For safety purposes, it’s important to follow rules, regulations, standards, and guidelines set down by various agencies when it comes to 3D printing. Just like 3D printed implants and pharmaceuticals in the US must be approved by the FDA, so too must the FAA approve 3D printed aircraft components, and so on and so forth.
Since 2014, global quality assurance and risk management company DNV GL, a classification society headquartered in Norway, has been investigating the potential challenges and opportunities offered by 3D printing. The company provides classification, technical assurance, software, and independent expert advisory services to the renewables, power, maritime, and oil and gas industries, and is part of multiple consortiums that are using 3D printing.
Last year, DNV GL published the first classification guideline for the use of additive manufacturing in the maritime and oil and gas industries, just days after it signed an agreement with Aurora Labs to certify metal 3D printed parts. This winter, the company opened the Global Additive Manufacturing Centre of Excellence in Singapore, which is an incubator and test bed for 3D printing research and development in the oil and gas, offshore and marine (O&M) sector.

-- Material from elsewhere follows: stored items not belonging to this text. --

(** * Code execution and grading service

    A shallow embedding of the two Python modules that make up the code
    execution and grading subsystem:

    - [code-executor/app.py]: class [CodeExecutor] ([execute_code],
      [_build_command]) together with the Flask endpoint;
    - [backend/app/services/code_execution_service.py]: class
      [CodeExecutionService] ([test_student_code], [_execute_code],
      [_compare_outputs]).

    Python strings are modelled as sequences of code points below 256
    ([string]); Python floats as IEEE-754 binary64 values ([spec_float] at
    precision 53, maximal exponent 1024); the file system and the process
    table as finite maps and sets; the operating system, the compilers, the
    submitted program and the HTTP transport as explicit oracles. What a
    submitted program does to the file system is not modelled; writing
    the source file and unlinking it are taken to succeed; and an HTTP
    response is taken to carry one of the two dictionaries that
    [execute_code] returns. *)

From Stdlib Require Import ZArith String Ascii List Bool Lia SpecFloat.
From stdpp Require Import base gmap strings.

Local Open Scope string_scope.
Local Open Scope Z_scope.
#[local] Arguments String.append : simpl nomatch.
#[local] Set Warnings "-clear-no-such-hyp".

(** ** Python [str] primitives used by the two modules *)

Module PyStr.

Definition code (c : ascii) : N := N_of_ascii c.

Definition in_range (lo hi : N) (c : ascii) : bool :=
  (lo <=? code c)%N && (code c <=? hi)%N.

(** [str.isspace] restricted to code points below 256: TAB..CR, FS..US,
    SPACE, NEL and NBSP. This is the set removed by [str.strip()]. *)
Definition is_space (c : ascii) : bool :=
  in_range 9 13 c || in_range 28 32 c
  || (code c =? 133)%N || (code c =? 160)%N.

Fixpoint lstrip (s : string) : string :=
  match s with
  | EmptyString => EmptyString
  | String c t => if is_space c then lstrip t else s
  end.

Fixpoint rstrip (s : string) : string :=
  match s with
  | EmptyString => EmptyString
  | String c t =>
      match rstrip t with
      | EmptyString => if is_space c then EmptyString else String c EmptyString
      | t' => String c t'
      end
  end.

(** [s.strip()] *)
Definition strip (s : string) : string := rstrip (lstrip s).

(** [str.lower] on one code point below 256: A..Z and the Latin-1
    capitals (all of C0..DE but the multiplication sign D7). *)
Definition lower_char (c : ascii) : ascii :=
  if in_range 65 90 c
     || (in_range 192 222 c && negb (code c =? 215)%N)
  then ascii_of_N (code c + 32)
  else c.

Fixpoint lower (s : string) : string :=
  match s with
  | EmptyString => EmptyString
  | String c t => String (lower_char c) (lower t)
  end.

Fixpoint starts_with (p s : string) : bool :=
  match p, s with
  | EmptyString, _ => true
  | String a p', String b s' => Ascii.eqb a b && starts_with p' s'
  | String _ _, EmptyString => false
  end.

(** [needle in hay] *)
Fixpoint contains (needle hay : string) : bool :=
  starts_with needle hay ||
  match hay with
  | EmptyString => false
  | String _ t => contains needle t
  end.

(** [s.replace(old, new)] for a non-empty [old]: a left-to-right scan
    over non-overlapping occurrences. [skip] counts the characters of
    an occurrence already replaced that are still to be passed over. *)
Fixpoint replace_from (old new : string) (skip : nat) (s : string) : string :=
  match s with
  | EmptyString => EmptyString
  | String c t =>
      match skip with
      | S k => replace_from old new k t
      | O =>
          if starts_with old s
          then new +:+ replace_from old new (Nat.pred (String.length old)) t
          else String c (replace_from old new 0 t)
      end
  end.

Definition replace (old new s : string) : string :=
  replace_from old new 0 s.

(** [s.split()]: split on runs of white space, dropping empty fields. *)
Fixpoint split_from (cur : string) (s : string) : list string :=
  match s with
  | EmptyString =>
      match cur with EmptyString => [] | _ => [String.rev cur] end
  | String c t =>
      if is_space c
      then match cur with
           | EmptyString => split_from EmptyString t
           | _ => String.rev cur :: split_from EmptyString t
           end
      else split_from (String c cur) t
  end.

Definition split (s : string) : list string := split_from EmptyString s.

Fixpoint all_space (s : string) : bool :=
  match s with
  | EmptyString => true
  | String c t => is_space c && all_space t
  end.

End PyStr.

(** ** Python [float]: parsing of a string and the arithmetic used for the score *)

Module PyFloat.

Definition prec : Z := 53.
Definition emax : Z := 1024.

(** A Python float: an IEEE-754 binary64 value. *)
Definition float : Type := spec_float.

Definition is_digit (c : ascii) : bool := PyStr.in_range 48 57 c.

Definition digit_value (c : ascii) : Z := Z.of_N (PyStr.code c) - 48.

(** White space skipped by [float()] around its argument: the C
    [isspace] set, and NEL and NBSP, which are first turned into a
    space. *)
Definition float_space (c : ascii) : bool :=
  PyStr.in_range 9 13 c || (PyStr.code c =? 32)%N
  || (PyStr.code c =? 133)%N || (PyStr.code c =? 160)%N.

Fixpoint skip_leading (s : string) : string :=
  match s with
  | EmptyString => EmptyString
  | String c t => if float_space c then skip_leading t else s
  end.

As the World Economic Forum estimated that 3D printing could save oil and gas companies $30 billion in cost and time. Because adoption of the technology is still relatively slow in this field, DNV GL has big plans for its new 3D printing center. But at the moment, the classification society is working on another important AM project.
“AM is a technology that holds a great deal of promise for the maritime industry. Our responsibility as the world’s leading classification society is to give manufacturers a clear path they can take to offer their innovative products, while ensuring that our customers can have the same confidence in an AM product as they do in any other that has undergone approval by class,” said Knut Ørbeck-Nilssen, the CEO of DNV GL – Maritime.
DNV GL has just released the first class approval of manufacturer (AoM) program designed for 3D printing manufacturers that want, and need, to produce products that will comply with all of its AM standards and rules.
Ørbeck-Nilssen explained, “The release of the AoM programme opens up new opportunities for both producers and users of these products, creating potential efficiencies in logistics and supplies chains, as well as in on-board maintenance and repair. Above all, however, we must ensure that safety and quality standards are upheld, and this new programme allows producers to demonstrate their fitness to the shipping industry.”
In order to apply for DNV GL’s new AoM program, manufacturers will first need to demonstrate the feasibility of their products and technology by undertaking a proof of concept. Their ability to consistently produce products and materials to given specifications, as well as ones that are in accordance with the rule requirements set down by DNV GL, will be verified by the company’s new AoM program.